産経とFNNの合同世論調査では、政権発足直後に75.4%を記録。以降も高い水準を保持してきた。今月11、12両日に実施した調査でも61.6%の高水準を維持したが、3カ月連続の下落となった。

他の報道機関が今月後半に実施した調査では、下落傾向がよりはっきりと表れた。朝日新聞社の調査では支持率が前回6月調査比7ポイント減の53%となり、初めて50%台に落ち込んだ。毎日新聞社の調査は前回比10ポイント減で初めて5割を切った。両社の調査はいずれも18、19両日に実施されている。

支持率低下の要因に関しては、消費減税を巡る社会保障国民会議での議論の動向や物価高騰対策などへの不安、皇室典範の改正を指摘する声がある。自民党関係者は「衆院選大勝以降、やや強引ともとられかねない国会運営の手法も含めて、支持率低下には複合的な要因が絡んでいるのだろう」と分析する。
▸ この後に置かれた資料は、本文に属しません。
(** C9: whatever the refresh does, the dict holds under every key other than
    the caller's what it held before the call. *)
Theorem cautiously_refresh_status_frame
    (self : ExtendedGretelSDK) (job : Job) (key other : string)
    (refresh_attempts : gmap string Z) :
  other <> key ->
  (cautiously_refresh_status self job key refresh_attempts).2.2 !! other
  = refresh_attempts !! other.
Proof.
  intros Hother. rewrite cautiously_refresh_status_cases.
  destruct (refresh_effect job) as [s|e]; cbn.
  - by rewrite lookup_insert_ne.
  - destruct (refresh_attempts !! key) as [n|]; cbn; [|reflexivity].
    by rewrite lookup_insert_ne.
Qed.

Lemma cautiously_refresh_status_frame_witness :
  "orders" <> "users" /\
  (cautiously_refresh_status Sample.sdk Sample.unreachable_job "users"
     (<["users" := 3%Z]> {["orders" := 1%Z]})).2.2 !! "orders"
  = (<["users" := 3%Z]> {["orders" := 1%Z]} : gmap string Z) !! "orders".
Proof.
  split; [discriminate|].
  apply (cautiously_refresh_status_frame Sample.sdk Sample.unreachable_job
           "users" "orders" (<["users" := 3%Z]> {["orders" := 1%Z]})).
  discriminate.
Defined.

(** ** download_file_artifact *)

Example download_copies :
  let r := download_file_artifact Sample.sdk DownloadSample.remote "report_json"
             "/tmp/report.json" DownloadSample.world in
  r.1 = Ret true /\
  files r.2 !! "/tmp/report.json" = Some DownloadSample.report_bytes /\
  logger r.2 = [].
Proof. vm_compute. auto. Qed.

Example download_absent_artifact :
  let r := download_file_artifact Sample.sdk DownloadSample.remote "nothing"
             "/tmp/report.json" DownloadSample.world in
  r.1 = Ret false /\ files r.2 = ∅ /\
  logger r.2 = [(WARNING, "Failed to download `nothing`")].
Proof. vm_compute. auto. Qed.

Example download_readonly_destination :
  (download_file_artifact Sample.sdk DownloadSample.remote "report_json"
     "/readonly/report.json" DownloadSample.world).1 = Ret false.
Proof. reflexivity. Qed.

Example download_broken_stream :
  let r := download_file_artifact Sample.sdk DownloadSample.remote "logs"
             "/tmp/logs" DownloadSample.world in
  r.1 = Ret false /\ files r.2 !! "/tmp/logs" = Some [x7b] /\
  logger r.2 = [(WARNING, "Failed to download `logs`")].
Proof. vm_compute. auto. Qed.

(** C7: [download_file_artifact] never raises.  It returns [True] exactly when
    nothing in the copy raised, and then the destination holds the bytes of
    the artifact's stream and nothing is logged; on any exception it
    returns [False] and logs one warning that names the artifact. *)
Theorem download_file_artifact_total
    (self : ExtendedGretelSDK) (gretel_object : GretelObject)
    (artifact_name out_path : string) (w : World) :
  let r := download_file_artifact self gretel_object artifact_name out_path w in
  r.1 = Ret (copy_goes_through gretel_object artifact_name out_path w) /\
  match r.1 with
  | Ret true =>
      (exists src, get_artifact_handle gretel_object artifact_name = Ret src /\
                   files r.2 !! out_path = Some (content src)) /\
      logger r.2 = logger w
  | Ret false =>
      logger r.2
      = (logger w ++ [(WARNING, ("Failed to download `" ++ artifact_name ++ "`")%string)])%list
  | Raise _ => False
  end.
Proof.
  cbn zeta.
  unfold download_file_artifact, copy_goes_through, try_except, lift,
    open_artifact, copyfileobj, write, modify, raise, log, mbind, M_bind, mret, M_ret.
  destruct (get_artifact_handle gretel_object artifact_name) as [src|e]; cbn;
    [|split; reflexivity].
  destruct (open_fault w out_path) as [e|]; cbn; [split; reflexivity|].
  destruct (read_fault src) as [e|]; cbn; [split; reflexivity|].
  split; [reflexivity|]. split; [|reflexivity].
  exists src. split; [reflexivity|].
  by rewrite lookup_insert_eq, lookup_insert_eq.
Qed.

(** ** sqs_score_from_full_report *)

Example sqs_found :
  sqs_score_from_full_report Sample.sdk
    [("summary", PList [Sample.privacy_entry; Sample.score_entry])] = Ret (PInt 94).
Proof. reflexivity. Qed.

Example sqs_no_summary :
  sqs_score_from_full_report Sample.sdk [("synthetic_data_quality_score", PInt 94)]
  = Ret PNone.
Proof. reflexivity. Qed.

Example sqs_summary_of_strings :
  sqs_score_from_full_report Sample.sdk [("summary", PStr "94")]
  = Raise (TypeError "string indices must be integers").
Proof. reflexivity. Qed.

Lemma getitem_raises (v : pyval) (key : string) (e : exn) :
  getitem v key = Raise e -> is_KeyError e || is_TypeError e = true.
Proof.
  destruct v as [| | | | |items]; cbn; try (intros [= <-]; reflexivity).
  destruct (dict_lookup key items); [discriminate|]. intros [= <-]. reflexivity.
Qed.

Lemma scan_summary_raises (entries : list pyval) (e : exn) :
  scan_summary entries = Raise e -> is_KeyError e || is_TypeError e = true.
Proof.
  induction entries as [|entry rest IH]; cbn; [discriminate|].
  destruct (getitem entry "field") as [f|e'] eqn:Hfield; cbn.
  - destruct (eq_str f SQS_FIELD); [apply getitem_raises|exact IH].
  - intros [= <-]. by apply getitem_raises in Hfield.
Qed.

(** The scan passes the entries it steps over. *)
Lemma scan_summary_stepped_over (pre rest : list pyval) :
  forallb stepped_over pre = true ->
  scan_summary (pre ++ rest) = scan_summary rest.
Proof.
  induction pre as [|entry pre IH]; cbn; [reflexivity|].
  unfold stepped_over at 1.
  destruct (getitem entry "field") as [f|e]; cbn; [|discriminate].
  destruct (eq_str f SQS_FIELD); cbn; [discriminate|exact IH].
Qed.
(** * Resume-Screening-AI: the matching and skill-extraction engine

    A shallow embedding of [app/skills.py], [app/matcher.py], [app/pipeline.py],
    [app/models.py] and [eval/matrices.py], and the properties of its
    specification checked against it.

    Conventions of the embedding.
    - A Python [str] is a [string], the bytes of its UTF-8 encoding; the
      regular-expression engine works on the list of these bytes.  The
      character classes and [lower] are those of the 7-bit ASCII
      repertoire: they answer [false], and [lower] is the identity, on the
      other byte values.  The one constant of the source outside ASCII,
      the en dash of the date pattern, is the three bytes of its encoding.
    - A Python [float] is a real number ([R]); a Python [int] is a [Z] (or a
      [nat] where it is a length).
    - A Python [set] of strings is a [gset string]; the order in which a set
      is listed is a parameter ([SetOrder]).
    - A raised exception is the left summand of [result]. *)

From Stdlib Require Import Reals Lra Lia ZArith List Ascii String Bool Arith.
From Stdlib Require Import Sorted Permutation DecimalString.
From stdpp Require Import gmap strings.
Import ListNotations.

#[local] Set Warnings "-register-all".

(** ** Python values shared by the modules *)

Inductive exn : Type :=
| FileNotFoundError (msg : string)
| ValueError (msg : string)
| YAMLError
| IndexError
| ValidationError (field : string)
| ZeroDivisionError
| Exception (msg : string).

Definition result (A : Type) : Type := exn + A.

Definition Ok {A : Type} (a : A) : result A := inr a.
Definition Raise {A : Type} (e : exn) : result A := inl e.

Definition bind {A B : Type} (m : result A) (f : A -> result B) : result B :=
  match m with
  | inl e => inl e
  | inr a => f a
  end.

Notation "'try!' x ':=' m 'in' k" := (bind m (fun x => k))
  (at level 10, x name, m at level 100, k at level 200).

Definition is_ok {A : Type} (m : result A) : bool :=
  match m with
  | inl _ => false
  | inr _ => true
  end.

(** ** Characters and strings *)

Module Py.

Definition str := list ascii.

Definition ord (c : ascii) : nat := nat_of_ascii c.

Definition between (lo hi : nat) (c : ascii) : bool :=
  (lo <=? ord c) && (ord c <=? hi).

(** [a-z], [A-Z], [0-9] *)
Definition is_lower (c : ascii) : bool := between 97 122 c.
Definition is_upper (c : ascii) : bool := between 65 90 c.
Definition is_digit (c : ascii) : bool := between 48 57 c.

(** [\w] of [re] on ASCII: letters, digits and the underscore. *)
Definition is_word (c : ascii) : bool :=
  is_lower c || is_upper c || is_digit c || (ord c =? 95).

(** [\s] of [re] and the characters [str.strip] removes, on ASCII:
    tab, line feed, vertical tab, form feed, carriage return, the four
    separators 0x1c-0x1f and the space. *)
Definition is_space (c : ascii) : bool :=
  between 9 13 c || between 28 31 c || (ord c =? 32).
(** * IXHttpClient: a shallow embedding of [ixwebsocket/IXHttpClient.cpp]

    The development follows the source file from top to bottom:

    - byte strings, decimal and hexadecimal stream output, and the
      formatted stream input of the C++ standard library that the
      client relies on ([operator<<], [operator>>], [sscanf]);
    - [urlEncode] and [serializeHttpParameters];
    - the collaborators declared outside the file (socket, url parser,
      header parser, zlib) as interfaces;
    - [HttpClient::request] with its instance lock, redirect recursion,
      body framing, chunked decoder and gzip stage;
    - the verb entry points;
    - the worker thread [HttpClient::run] as a transition system. *)

From Stdlib Require Import String Ascii List ZArith NArith Bool Lia.
Import ListNotations.

Local Open Scope string_scope.
Local Open Scope Z_scope.

(** ** Bytes and text *)

Module Text.

Definition CR : ascii := ascii_of_nat 13.
Definition LF : ascii := ascii_of_nat 10.
Definition CRLF : string := String CR (String LF EmptyString).
(** [std::endl] writes a newline. *)
Definition endl : string := String LF EmptyString.

Definition code (c : ascii) : Z := Z.of_N (N_of_ascii c).

Definition size (s : string) : Z := Z.of_nat (String.length s).

(** [<cctype>], "C" locale. *)
Definition isdigit (c : ascii) : bool :=
  (48 <=? code c) && (code c <=? 57).
Definition isupper (c : ascii) : bool :=
  (65 <=? code c) && (code c <=? 90).
Definition islower (c : ascii) : bool :=
  (97 <=? code c) && (code c <=? 122).
Definition isalnum (c : ascii) : bool :=
  isdigit c || isupper c || islower c.
Definition isspace (c : ascii) : bool :=
  (code c =? 32) || ((9 <=? code c) && (code c <=? 13)).

Fixpoint skipws (s : string) : string :=
  match s with
  | String c rest => if isspace c then skipws rest else s
  | EmptyString => EmptyString
  end.

(** Does [p] start [s]?  If so, what follows it. *)
Fixpoint strip_prefix (p s : string) : option string :=
  match p, s with
  | EmptyString, _ => Some s
  | String a p', String b s' =>
      if Ascii.eqb a b then strip_prefix p' s' else None
  | String _ _, EmptyString => None
  end.

Definition starts_with (p s : string) : bool :=
  match strip_prefix p s with Some _ => true | None => false end.

(** [needle] occurs somewhere in [hay]. *)
Fixpoint contains (needle hay : string) : bool :=
  starts_with needle hay
  || match hay with
     | String _ rest => contains needle rest
     | EmptyString => false
     end.

(** Value of a digit in the given base, if it is one. *)
Definition digit_value (base : Z) (c : ascii) : option Z :=
  let v :=
    if isdigit c then code c - 48
    else if (97 <=? code c) && (code c <=? 102) then code c - 87
    else if (65 <=? code c) && (code c <=? 70) then code c - 55
    else 99 in
  if v <? base then Some v else None.

(** Longest run of digits at the front of [s]: their number, their
    value (most significant first) and what follows. *)
Fixpoint digits_from (base : Z) (s : string) (count : nat) (acc : Z)
  : nat * Z * string :=
  match s with
  | String c rest =>
      match digit_value base c with
      | Some d => digits_from base rest (S count) (acc * base + d)
      | None => (count, acc, s)
      end
  | EmptyString => (count, acc, s)
  end.

(** *** Stream output of integers *)

Definition digit_char (uppercase : bool) (d : Z) : ascii :=
  if d <? 10 then ascii_of_N (Z.to_N (48 + d))
  else if uppercase then ascii_of_N (Z.to_N (55 + d))
  else ascii_of_N (Z.to_N (87 + d)).

Fixpoint put_digits (fuel : nat) (base : Z) (uppercase : bool)
                    (n : Z) (acc : string) : string :=
  match fuel with
  | O => acc
  | S fuel' =>
      let acc' := String (digit_char uppercase (n mod base)) acc in
      if n / base =? 0 then acc'
      else put_digits fuel' base uppercase (n / base) acc'
  end.

(** Digits of a non-negative integer; one digit per bit is always
    enough room. *)
Definition put_unsigned (base : Z) (uppercase : bool) (n : Z) : string :=
  put_digits (S (Z.to_nat (Z.log2 n))) base uppercase n EmptyString.

(** [os << n] in decimal. *)
Definition put_dec (n : Z) : string :=
  if n <? 0 then String "-" (put_unsigned 10 false (- n))
  else put_unsigned 10 false n.

Fixpoint fill_string (n : nat) (c : ascii) : string :=
  match n with
  | O => EmptyString
  | S n' => String c (fill_string n' c)
  end.

(** [std::setw(w)] with fill character [fill] and the default
    right adjustment. *)
Definition setw (w : nat) (fill : ascii) (s : string) : string :=
  fill_string (w - String.length s) fill ++ s.

End Text.

Import Text.

(** ** Formatted stream input

    [std::stringstream] keeps its error state between uses:
    [ss.str(text)] replaces the buffer and leaves the state alone, and
    nothing in the file calls [clear()].  An inserter or extractor on a
    stream that is not [good()] does nothing but set [failbit]; in
    particular the extractor does not write its variable. *)

Module Stream.

Inductive extraction : Type :=
| NotWritten
    (** the sentry failed: stream not good, or nothing but white
        space left; the variable keeps whatever it held *)
| Written (v : Z) (good : bool)
    (** [v] was stored; [good] tells whether the stream is still
        good afterwards (neither [failbit] nor [eofbit]) *).

Definition sign_of (s : string) : bool * string :=
  match s with
  | String "-" rest => (true, rest)
  | String "+" rest => (false, rest)
  | _ => (false, s)
  end.

Definition strip_0x (s : string) : string :=
  match s with
  | String "0" (String "x" rest) => rest
  | String "0" (String "X" rest) => rest
  | _ => s
  end.

Definition nonempty (s : string) : bool :=
  match s with EmptyString => false | _ => true end.

Definition UINT64_MAX : Z := 2 ^ 64 - 1.
Definition SSIZE_MAX : Z := 2 ^ 63 - 1.
Definition SSIZE_MIN : Z := - 2 ^ 63.

(** [ss >> v] for [uint64_t v] after [ss << std::hex << text] on a
    good stream: white space is skipped, then an optional sign, an
    optional [0x], and hexadecimal digits.  Without a digit the
    value stored is 0 and [failbit] is set; a value that does not
    fit stores the maximum and sets [failbit]; a minus sign negates
    modulo 2^64 (as [strtoull] does).  Reaching the end of the
    buffer sets [eofbit]. *)
Definition get_hex_u64 (text : string) : extraction :=
  match skipws text with
  | EmptyString => NotWritten
  | field =>
      let '(negative, s1) := sign_of field in
      let '(count, v, rest) := digits_from 16 (strip_0x s1) O 0 in
      match count with
      | O => Written 0 false
      | S _ =>
          if v >? UINT64_MAX then Written UINT64_MAX false
          else Written (if negative then (- v) mod 2 ^ 64 else v)
                       (nonempty rest)
      end
  end.

(** [ss >> v] for [ssize_t v], decimal. *)
Definition get_dec_ssize (text : string) : extraction :=
  match skipws text with
  | EmptyString => NotWritten
  | field =>
      let '(negative, s1) := sign_of field in
      let '(count, v, rest) := digits_from 10 s1 O 0 in
      match count with
      | O => Written 0 false
      | S _ =>
          let sv := if negative then - v else v in
          if sv >? SSIZE_MAX then Written SSIZE_MAX false
          else if sv <? SSIZE_MIN then Written SSIZE_MIN false
          else Written sv (nonempty rest)
      end
  end.

Definition LONG_MAX : Z := 2 ^ 63 - 1.
Definition LONG_MIN : Z := - 2 ^ 63.

(** Conversion of a [long] to [int] by dropping the high bits. *)
Definition to_int (n : Z) : Z := (n + 2 ^ 31) mod 2 ^ 32 - 2 ^ 31.

(** [sscanf(line, "HTTP/1.1 %d", &code)]: the literal text, any
    amount of white space, then a decimal [int].  [Some code] when
    the call returns 1.  (A number outside the range of [int] has no
    defined result in C; the model does what glibc does: [strtol]
    clamps it to a [long], which is stored as an [int].) *)
Definition sscanf_status (line : string) : option Z :=
  match strip_prefix "HTTP/1.1" line with
  | None => None
  | Some after =>
      let '(negative, s1) := sign_of (skipws after) in
      let '(count, v, _) := digits_from 10 s1 O 0 in
      match count with
      | O => None
      | S _ =>
          let sv := if negative then - v else v in
          Some (to_int (Z.max LONG_MIN (Z.min LONG_MAX sv)))
      end
  end.

(** A well-formed hexadecimal integer: one digit or more and nothing
    else. *)
Fixpoint all_hex_digits (s : string) : bool :=
  match s with
  | EmptyString => true
  | String c rest =>
      match digit_value 16 c with
      | Some _ => all_hex_digits rest
      | None => false
      end
  end.

Definition well_formed_hex (line : string) : bool :=
  nonempty line && all_hex_digits line.

(** A line whose first character other than white space is neither a
    hexadecimal digit nor a sign. *)
Definition starts_without_digit (line : string) : bool :=
  match skipws line with
  | EmptyString => false
  | String c _ =>
      match digit_value 16 c with
      | Some _ => false
      | None => negb (Ascii.eqb c "-" || Ascii.eqb c "+")
      end
  end.

End Stream.

(** ** [urlEncode] and [serializeHttpParameters] *)

Module Url.

(** The test of the loop of [urlEncode]; [isalnum] is that of the
    "C" locale, in which no byte above 127 is alphanumeric. *)
Definition is_unreserved (c : ascii) : bool :=
  isalnum c
  || Ascii.eqb c "-" || Ascii.eqb c "_" || Ascii.eqb c "." || Ascii.eqb c "~".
自民党の鈴木俊一幹事長は21日の記者会見で「かなりの幅で下がったと承知しているが、一喜一憂しないのが基本だ。要因を分析し、前進につなげていきたい」と語った。自民内には「支持率が下がったといっても、歴代内閣に比べればまだ高いほうだ。焦らずしっかり政策に取り組むべきだ」(中堅)という楽観論と、「下がり始めると、なかなか歯止めがかからないのではないか」(閣僚経験者)との警戒感が渦巻いている。